(** [serialise_domains], into a buffer of the computed size. *)
Definition serialise_domains (s : Serialiser) (public private : bytes) : outcome bytes :=
  let size := Z.of_nat (length public) in
  match crypto_util with
  | None =>
      match (write 8 (entry_header (header_flags s) (u64 size));; write_block public)
              (MkBuffer [] (u64 (size + 8))) with
      | (b, Ret _) => Ret (buffer_bytes b)
      | (_, Throw e) => Throw e
      end
  | Some e =>
      let size := u64 (size + Z.of_nat (header_length e) + 8 + Z.of_nat (length private)) in
      match enc_encrypt e private public (ser_tx_id s) (ser_entry_type s) (historical_hint s) with
      | None => Throw KvSerialiserException
      | Some (serialised_hdr, encrypted_private_domain) =>
          match (write 8 (entry_header (header_flags s) size);;
                 write_block serialised_hdr;;
                 write 8 (Z.of_nat (length public));;
                 write_block public;;
                 write_block encrypted_private_domain) (MkBuffer [] (u64 (size + 8))) with
          | (b, Ret _) => Ret (buffer_bytes b)
          | (_, Throw e) => Throw e
          end
      end
  end.

Definition get_raw_data (s : Serialiser) : outcome bytes :=
  serialise_domains s (public_writer s) (private_writer s).

(** ** [GenericDeserialiseWrapper] *)

Record Deserialiser := MkDeserialiser {
  public_reader : RawReader;
  private_reader : RawReader;
  in_private : bool;
  de_entry_type : EntryType;
  de_claims_digest : option bytes;
  de_commit_evidence_digest : option bytes;
  de_version : Z;
  de_term : Z
}.
#[export] Instance eta_Deserialiser : Settable Deserialiser := fun r =>
  MkDeserialiser (public_reader r) (private_reader r) (in_private r) (de_entry_type r) (de_claims_digest r)
    (de_commit_evidence_digest r) (de_version r) (de_term r).

Local Abbreviation D := (ST Deserialiser).

(** The fields that [init] has not set; [term] is the caller's. *)
Definition new_deserialiser (term : Z) : Deserialiser :=
  MkDeserialiser (reader_init [] 0) (reader_init [] 0) false WriteSet None None 0 term.

Definition read_public_header : D unit :=
  t ← zoom public_reader read_entry_type;
  de_entry_type <~ t;;
  v ← zoom public_reader (read_entry 8);
  de_version <~ v;;
  (if has_claims t then d ← zoom public_reader (read_array 32); de_claims_digest <~ Some d else skip);;
  (if has_commit_evidence t
   then d ← zoom public_reader (read_array 32); de_commit_evidence_digest <~ Some d else skip);;
  zoom public_reader (read_entry 8);;
  skip.

(** Runs a reader of src/ds/serialized.h on local bytes. *)
Definition run_reader {A} (m : Reader A) (data : bytes) : D (A * bytes) :=
  match m data with (rest, Ret a) => mret (a, rest) | (_, Throw e) => throw e end.

(** Returns the version, or nothing when decryption fails. *)
Definition init (domain_restriction : option SecurityDomain) (hint : bool) (data : bytes) : D (option Z) :=
  '(header, data) ← run_reader (read 8) data;
  if negb (header `div` 2 ^ 16 =? Z.of_nat (length data))
  then throw (LogicError "Reported size in entry header does not match size of entry")
  else if negb (header `mod` 2 ^ 8 =? entry_format_v1) then throw (LogicError "Cannot deserialise entry format")
  else
    match crypto_util with
    | None =>
        public_reader <~ reader_init data (Z.of_nat (length data));;
        read_public_header;;
        d ← get; mret (Some (de_version d))
    | Some e =>
        let gcm_hdr := take (header_length e) data in
        '(_, data) ← run_reader (skip_bytes (Z.of_nat (header_length e))) data;
        '(public_domain_length, data) ← run_reader (read 8) data;
        public_reader <~ reader_init data public_domain_length;;
        read_public_header;;
        if bool_decide (domain_restriction = Some PUBLIC) then
          de_term <~ enc_get_term e gcm_hdr;;
          d ← get; mret (Some (de_version d))
        else
          '(_, cipher) ← run_reader (skip_bytes public_domain_length) data;
          d ← get;
          de_term <~ enc_get_term e gcm_hdr;;
          match enc_decrypt e cipher (take (Z.to_nat public_domain_length) data) gcm_hdr (de_version d) hint with
          | None => mret None
          | Some plain =>
              private_reader <~ reader_init plain (Z.of_nat (length plain));;
              mret (Some (de_version d))
          end
    end.

(** A read from [current_reader]. *)
Definition read_current {A} (m : ST RawReader A) : D A :=
  d ← get; if in_private d then zoom private_reader m else zoom public_reader m.

Definition current_eos (d : Deserialiser) : bool :=
  is_eos (if in_private d then private_reader d else public_reader d).

Definition next_map : D (option Name) :=
  d ← get;
  if current_eos d then
    if negb (in_private d) && negb (is_eos (private_reader d)) then
      in_private <~ true;;
      name ← read_current read_prefixed; mret (Some name)
    else mret None
  else name ← read_current read_prefixed; mret (Some name).

Definition at_end (d : Deserialiser) : bool := current_eos d && is_eos (public_reader d).

(** ** Change sets *)

Definition removals (w : list (Key * option Value)) : list Key :=
  omap (fun '(k, o) => match o with None => Some k | Some _ => None end) w.

Definition puts_of (w : list (Key * option Value)) : list (Key * Value) :=
  omap (fun '(k, o) => match o with Some v => Some (k, v) | None => None end) w.

Definition serialise_changes (name : Name) (domain : SecurityDomain) (cs : ChangeSet) (include_reads : bool) :
    ST Serialiser unit :=
  start_map name domain;;
  (if include_reads then
     serialise_internal (append_u64 (cs_read_version cs));;
     serialise_internal (append_u64 (Z.of_nat (size (cs_reads cs))));;
     foreach (ordered (cs_reads cs)) (fun r =>
       serialise_internal (append_vector (fst r));; serialise_internal (append_u64 (u64 (fst (snd r)))))
   else
     serialise_internal (append_u64 NoVersion);;
     serialise_internal (append_u64 0));;
  let writes := ordered (cs_writes cs) in
  serialise_internal (append_u64 (Z.of_nat (length (puts_of writes))));;
  foreach (puts_of writes) (fun w =>
    serialise_internal (append_vector (fst w));; serialise_internal (append_vector (snd w)));;
  serialise_internal (append_u64 (Z.of_nat (length (removals writes))));;
  foreach (removals writes) (fun k => serialise_internal (append_vector k)).

(** A loop [for (size_t i = 0; i < ctr; ++i)] over the current reader, as long as there can be
    an element left: each one takes at least 8 bytes. *)
Fixpoint read_many {A} (fuel : nat) (ctr : Z) (m : ST RawReader A) : D (list A) :=
  if ctr <=? 0 then mret []
  else
    match fuel with
    | O => throw OutOfFuel
    | S fuel =>
        x ← read_current m;
        rest ← read_many fuel (ctr - 1) m;
        mret (x :: rest)
    end.

Definition remaining_fuel (d : Deserialiser) : nat :=
  S (length (rr_mem (if in_private d then private_reader d else public_reader d))).

(** [deserialise_internal], on a change set created at the version of the transaction. *)
Definition deserialise_changes (cs : option ChangeSet) : D ChangeSet :=
  match cs with
  | None => throw (LogicError "Can't create change set")
  | Some cs =>
      d ← get;
      let fuel := remaining_fuel d in
      rv ← read_current (read_entry 8);
      let cs := if rv =? NoVersion then cs else cs <| cs_read_version := rv |> in
      ctr ← read_current (read_entry 8);
      reads ← read_many fuel ctr (k ← read_prefixed; v ← read_entry 8; mret (k, v));
      let cs := cs <| cs_reads := foldl (fun m r => <[fst r := (i64 (snd r), NoVersion)]> m) (cs_reads cs) reads |> in
      ctr ← read_current (read_entry 8);
      writes ← read_many fuel ctr (k ← read_prefixed; v ← read_prefixed; mret (k, v));
      let cs := cs <| cs_writes := foldl (fun m w => <[fst w := Some (snd w)]> m) (cs_writes cs) writes |> in
      ctr ← read_current (read_entry 8);
      removes ← read_many fuel ctr read_prefixed;
      mret (cs <| cs_writes := foldl (fun m k => <[k := None]> m) (cs_writes cs) removes |>)
  end.
End serialiser.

• [WORK TO BE COMPLETED]
From the line holding "if current_eos d then" to the line holding "omap (fun '(k, o) => match o with Some", inclusive, restate each line above exactly as written.

• [EXERCISE OUTPUT]
  if current_eos d then
    if negb (in_private d) && negb (is_eos (private_reader d)) then
      in_private <~ true;;
      name ← read_current read_prefixed; mret (Some name)
    else mret None
  else name ← read_current read_prefixed; mret (Some name).

Definition at_end (d : Deserialiser) : bool := current_eos d && is_eos (public_reader d).

(** ** Change sets *)

Definition removals (w : list (Key * option Value)) : list Key :=
  omap (fun '(k, o) => match o with None => Some k | Some _ => None end) w.

Definition puts_of (w : list (Key * option Value)) : list (Key * Value) :=
  omap (fun '(k, o) => match o with Some v => Some (k, v) | None => None end) w.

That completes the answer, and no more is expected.